# Difference between NES USB adapters



## Qtis (Jan 16, 2013)

Hi all!

Just been thinking of buying a NES to USB adapter for my computer and there seems to be two options:

http://www.amazon.com/gp/product/B004L5KHKS/

http://www.amazon.com/gp/product/B000PDOTXG/

Is there any difference between the two? Which one would you recommend?

Thanks!


(And no. I do not want to use a PS3/360 controller. Neither do I want to buy a USB NES controller. I have 2 original controllers and want to use those )


----------



## Celice (Jan 17, 2013)

I don't see any. Your controller will likely just be recognized as a generic gamepad. I'd go with whichever is cheapest.

For what it's worth, though, the first one has more reliable reviews.


----------



## jimmyemunoz (Jan 17, 2013)

Quite a few people like both products, but in general, Retrobit makes flawed devices which many people have addressed in online reviews.

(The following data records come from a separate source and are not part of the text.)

(* ===== verification/ClientCreds.v ===== *)
(** * ClientCreds: the client_credentials grant and the validity of its cached
    responses ([tokengrant/token_client_credentials.go]). *)
From S2P Require Import Prelude Core Lifecycle RefreshStore CodeStores DeviceCodes CibaStore Issue RefreshIface GraceCache Scopes GrantCore GrantMint.
Local Open Scope Z_scope.

Section creds.
Context {St X : Type}.
Abbreviation G A := (M (World St X) A).
Implicit Types (d : Deps X) (rq : Request).

Definition clientSubject rq (resources : list string) : Subject :=
  let client := q_client rq in
  {| su_ID := cl_ID client; su_Provider := ""; su_Claims := ∅; su_Resources := resources;
     su_ClientID := cl_ID client; su_AuthTime := 0; su_AMR := []; su_ACR := "";
     su_AuthorizationDetails := ""; su_TTL := cl_AccessTokenTTL client; su_SID := "";
     su_ServingRegion := q_region rq; su_TenantID := cl_TenantID client; su_Roles := [];
     su_ConfirmationJKT := q_dpopJKT rq; su_ConfirmationX5TS256 := q_mtlsX5T rq;
     su_NotAfter := q_notAfter rq; su_Actor := ActorNil; su_RequestedClaims := "" |}.

Definition HandleClientCredentialsGrant d rq (scopes resources : list string) : G () :=
  issuer ← gets (fun v => dp_IssuerForClient d (sv_x v) (q_client rq));
  match issuer with
  | None => respond (RError 500 ErrNoTokenStrategy)
  | Some (strategy, ti) =>
      match GrantedScopes scopes (Some (q_client rq)) with
      | Err _ => respond (RError 400 ErrInvalidScope)
      | Ok granted =>
          unless (rejectUnregistered d granted) (
          token ← on_x (ti_Issue ti (clientSubject rq resources) granted);
          match token with
          | Err e => _ ← emit (EvLog "token issuance failed"); writeTokenIssueError e
          | Ok token =>
              _ ← emit (EvTokenIssued (cl_ID (q_client rq)) strategy (cl_ID (q_client rq)));
              respond (ROK (base_response token (q_dpopJKT rq) strategy))
          end)
      end
  end.

(** [cached] is the decoded cache entry, [None] when [json.Unmarshal] fails. *)
Definition CachedClientCredentialsValid d (client : Client) (scope : string) (cached : option Token)
    (v : Server St X) : bool :=
  match cached with
  | None => false
  | Some token =>
      if decide (tk_AccessToken token = "") then false
      else match GrantedScopes (Str.fields scope) (Some client) with
           | Err _ => false
           | Ok scopes =>
               if negb (bool_decide (Str.join scopes = tk_Scope token)) then false
               else if negb (bool_decide (length (FilterRegistered (dp_ScopeRegistry d) scopes) = length scopes))
               then false
               else match dp_IssuerForClient d (sv_x v) client with
                    | None => false
                    | Some (_, issuer) =>
                        match ti_Validate issuer (sv_x v) (tk_AccessToken token) with
                        | Ok (Some claims) => bool_decide (tc_ClientID claims = cl_ID client) &&
                                              bool_decide (tc_TenantID claims = cl_TenantID client)
                        | _ => false
                        end
                    end
           end
  end.

Lemma FilterRegistered_all reg scopes :
  length (FilterRegistered reg scopes) = length scopes <-> RejectUnregistered reg scopes = None.
Proof.
  destruct reg as [m|]; simpl; [|done]. split.
  - intros Hlen. destruct (forallb (Registered m) scopes) eqn:E; [done|]. exfalso.
    apply not_true_iff_false in E. apply E. apply forallb_forall. intros s Hs.
    destruct (Registered m s) eqn:Hr; [done|]. exfalso.
    apply list_elem_of_In in Hs. apply list_elem_of_split in Hs as (l1 & l2 & ->).
    rewrite filter_app, filter_cons_False, !length_app in Hlen by congruence. cbn in Hlen.
    pose proof (length_filter (fun s => Registered m s = true) l1).
    pose proof (length_filter (fun s => Registered m s = true) l2). lia.
  - destruct (forallb (Registered m) scopes) eqn:E; [|done]. intros _.
    rewrite forallb_forall in E. f_equal. induction scopes as [|s l IH]; [done|].
    rewrite filter_cons_True by (apply E; by left). f_equal. apply IH. intros x Hx. apply E. by right.
Qed.

Lemma granted_run d rq scopes resources w strategy ti granted :
  dp_IssuerForClient d (sv_x (w_srv w)) (q_client rq) = Some (strategy, ti) ->
  GrantedScopes scopes (Some (q_client rq)) = Ok granted ->
  RejectUnregistered (dp_ScopeRegistry d) granted = None ->
  (HandleClientCredentialsGrant d rq scopes resources w).2 =
  let r := ti_Issue ti (clientSubject rq resources) granted (sv_x (w_srv w)) in
  let wi := set_srv (with_x r.2) w in
  match r.1 with
  | Err e => (writeTokenIssueError e (emit (EvLog "token issuance failed") wi).2).2
  | Ok token =>
      (respond (ROK (base_response token (q_dpopJKT rq) strategy))
        (emit (EvTokenIssued (cl_ID (q_client rq)) strategy (cl_ID (q_client rq))) wi).2).2
  end.
Proof.
  intros Hi Hg Hr. unfold HandleClientCredentialsGrant. rewrite M_bind_unfold. cbn [gets fst snd].
  rewrite Hi, Hg. unfold unless. rewrite M_bind_unfold. unfold rejectUnregistered. rewrite Hr.
  cbn [mret M_ret fst snd]. rewrite M_bind_unfold. unfold on_x.
  by destruct (ti_Issue ti _ _ _) as [[token|e] x'].
Qed.

(** the client_credentials grant acts for the client alone: when it answers with
    200, the access token is minted for the client itself, with scopes the client may
    have and the registry knows, without any user, and no refresh or ID token comes
    with it; whatever the answer, no store changes. *)
Theorem client_credentials_sound d rq scopes resources w :
  let w' := (HandleClientCredentialsGrant d rq scopes resources w).2 in
  minted (w_srv w') = minted (w_srv w) /\ one_shots (w_srv w') = one_shots (w_srv w) /\
  exists r, w_out w' = w_out w ++ [r] /\
    forall b, r = ROK b ->
      b !! KeyRefreshToken = None /\ b !! KeyIDToken = None /\
      exists granted strategy ti token x', GrantedScopes scopes (Some (q_client rq)) = Ok granted /\
        RejectUnregistered (dp_ScopeRegistry d) granted = None /\
        dp_IssuerForClient d (sv_x (w_srv w)) (q_client rq) = Some (strategy, ti) /\
        ti_Issue ti (clientSubject rq resources) granted (sv_x (w_srv w)) = (Ok token, x') /\
        b !! KeyAccessToken = Some (VStr (tk_AccessToken token)).
Proof.
  intros w'.
  assert (forall T (p : Server St X -> T), (forall x v, p (with_x x v) = p v) ->
    frame p (HandleClientCredentialsGrant d rq scopes resources)) as Hf.
  { intros T p Hp. unfold HandleClientCredentialsGrant. repeat first [by apply frame_on_x | progress framing]. }
  split; [by apply Hf|]. split; [by apply Hf|].
  unfold w'. destruct (dp_IssuerForClient d (sv_x (w_srv w)) (q_client rq)) as [[strategy ti]|] eqn:Hi.
  2:{ unfold HandleClientCredentialsGrant. rewrite M_bind_unfold. cbn [gets fst snd]. rewrite Hi. by eexists. }
  destruct (GrantedScopes scopes (Some (q_client rq))) as [granted|e] eqn:Hg.
  2:{ unfold HandleClientCredentialsGrant. rewrite M_bind_unfold. cbn [gets fst snd]. rewrite Hi, Hg. by eexists. }
  destruct (RejectUnregistered (dp_ScopeRegistry d) granted) as [r|] eqn:Hr.
  { unfold HandleClientCredentialsGrant. rewrite M_bind_unfold. cbn [gets fst snd]. rewrite Hi, Hg.
    unfold unless. rewrite M_bind_unfold. unfold rejectUnregistered. rewrite Hr. exists r. split; [done|].
    intros b ->. unfold RejectUnregistered in Hr. destruct (dp_ScopeRegistry d); [|done]. by split_if. }
  rewrite (granted_run d rq scopes resources w strategy ti granted Hi Hg Hr). cbn zeta.
  destruct (ti_Issue ti _ _ _) as [[token|e] x'] eqn:Ht; cbn [fst snd].
  - eexists. split; [done|]. intros b [= <-].
    split_and!; [apply base_response_refresh|apply base_response_id|].
    exists granted, strategy, ti, token, x'. split_and!; [done..|apply base_response_access].
  - match goal with |- context [writeTokenIssueError e ?w2] => destruct (writeIssueError_error e w2) as (r & Hre & Hout) end.
    exists r. split; [exact Hout|]. intros b ->. destruct Hre as (? & ? & Hre). discriminate Hre.
Qed.

(** a cached client_credentials response is served only where a fresh one would be
    issued: if the cached token is accepted for a request, then the grant would not
    refuse that request (it is answered by the issuer, for the same scopes as the
    cached token's), and the cached token validates for this very client and tenant. *)
Theorem cached_credentials_sound d rq scope cached w resources :
  CachedClientCredentialsValid d (q_client rq) scope cached (w_srv w) = true ->
  exists token granted strategy ti claims, cached = Some token /\ tk_AccessToken token <> "" /\
    Str.join granted = tk_Scope token /\
    ti_Validate ti (sv_x (w_srv w)) (tk_AccessToken token) = Ok (Some claims) /\
    tc_ClientID claims = cl_ID (q_client rq) /\ tc_TenantID claims = cl_TenantID (q_client rq) /\
    forall fresh x', ti_Issue ti (clientSubject rq resources) granted (sv_x (w_srv w)) = (Ok fresh, x') ->
      w_out (HandleClientCredentialsGrant d rq (Str.fields scope) resources w).2 =
        w_out w ++ [ROK (base_response fresh (q_dpopJKT rq) strategy)].
Proof.
  unfold CachedClientCredentialsValid. destruct cached as [token|]; [|done].
  destruct (decide (tk_AccessToken token = "")) as [|Ht]; [done|].
  destruct (GrantedScopes (Str.fields scope) _) as [granted|] eqn:Hg; [|done].
  destruct (bool_decide (Str.join granted = _)) eqn:Hj; [|done]. cbn [negb].
  destruct (bool_decide (length _ = length granted)) eqn:Hl; [|done]. cbn [negb].
  destruct (dp_IssuerForClient _ _ _) as [[strategy ti]|] eqn:Hi; [|done].
  destruct (ti_Validate ti _ _) as [[claims|]|] eqn:Hv; [|done..]. intros Hc. bool_simpl.
  exists token, granted, strategy, ti, claims. split_and!; try done. intros fresh x' Hfresh.
  apply FilterRegistered_all in Hl.
  rewrite (granted_run d rq (Str.fields scope) resources w strategy ti granted Hi Hg Hl). cbn zeta.
  rewrite Hfresh. done.
Qed.
End creds.

(** ** Witness *)

Lemma cached_credentials_sound_witness :
  exists token granted strategy ti claims, Some {| tk_AccessToken := "at"; tk_TokenType := "Bearer";
      tk_RefreshToken := ""; tk_ExpiresIn := 300; tk_Scope := "read"; tk_CreatedAt := 0 |} = Some token /\
    tk_AccessToken token <> "" /\ Str.join granted = tk_Scope token /\
    ti_Validate ti () (tk_AccessToken token) = Ok (Some claims) /\ tc_ClientID claims = "app" /\
    tc_TenantID claims = "" /\
    forall fresh x', ti_Issue ti (clientSubject (sample_request "rt") []) granted () = (Ok fresh, x') ->
      w_out (HandleClientCredentialsGrant sample_deps (sample_request "rt") ["read"] []
        (sample_world () None 100)).2 = [ROK (base_response fresh "" strategy)].
Proof.
  apply (cached_credentials_sound sample_deps (sample_request "rt") "read" (Some {| tk_AccessToken := "at";
    tk_TokenType := "Bearer"; tk_RefreshToken := ""; tk_ExpiresIn := 300; tk_Scope := "read"; tk_CreatedAt := 0 |})
    (sample_world () None 100) []).
  vm_compute. reflexivity.
Defined.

May I suggest what I consider a better option? I have been in the same situation as yourself. When I decided to buy a NES USB controller, I figured I wanted to be able to play NES and SNES with the same controller, and I stumbled across a terrific controller. http://www.amazon.com/Tomee-Controller-Eight-Way-Directional-Digital-Buttons/dp/B0058FN036/ref=sr_1_2?ie=UTF8&qid=1358451207&sr=8-2&keywords=snes usb controller
I researched it through Youtube reviews, and numerous other website reviews, and the satisfaction rate is immensely high. Once the controller was delivered to me, I understood why it was highly praised, I appreciated how seamlessly it interfaced with Windows 7, and previous Operating Systems (XP), without 'driver' hassles. The quality was sufficient, closely resembling both the feel and look of an official SNES controller, and there's absolutely zero lag for button acknowledgement. I'm sure all will be pleased, especially since it's cost is only $10 dollars. From all that I have read, it seems that the brand-name *Tomee* is known to make a higher quality product, in comparison to Retrobit. I suggest you stay far away from Retrobit products as a whole.
There are other products/brands available, that offer similar devices, but a standout among all brands is definitely Mayflash. I own a Mayflash controller adapter, bought from Amazon.com, for connecting PS2 controllers (x2) into my computer's USB port, which allows me to play pretty much any emulator. There is always a drawback, and this adapter has 1, N64 games feel rather unintuitive with a Playstation 2 controller. So if N64 emulation is important to you, I say buy a standalone N64 USB controller, or buy the Mayflash adapter that houses ports for both N64 and PSX in the same adapter. Mayflash has many different adapters available, the prices are reasonable, the build quality is acceptable, and #1 above all, they permit emulation with official controllers.


----------



## Qtis (Jan 17, 2013)

jimmyemunoz said:


> The difference is you can either use a generic controller, or, with the true adapter device, you can plug an official NES controller. Quite a few people like both products, but Retrobit makes sub-standard devices. May I suggest what I consider a better option? I have this http://www.amazon.com/Tomee-Controller-Eight-Way-Directional-Digital-Buttons/dp/B0058FN036/ref=sr_1_2?ie=UTF8&qid=1358451207&sr=8-2&keywords=snes usb controller
> When I decided to buy a NES USB controller, I figured I wanted to be able to play NES and SNES with the same controller, and I settled on this controller. I like it and it works great (Windows 7 and previous all work without hassle). The brand-name Tomee is known to make a higher quality product than Retrobit. I suggest you stay far away from Retrobit products as a whole.
> Then I bought a MayFlash controller adapter (Amazon.com) for connecting a PS2 controller into the computer so I can play pretty much any other emulator, but N64 games with a Playstation 2 controller feels a little weird. So if N64 is important to you, I say buy a standalone N64 USB controller, or buy the Mayflash adapter that allows both N64 and PSX in the same adapter, which permits using official controllers.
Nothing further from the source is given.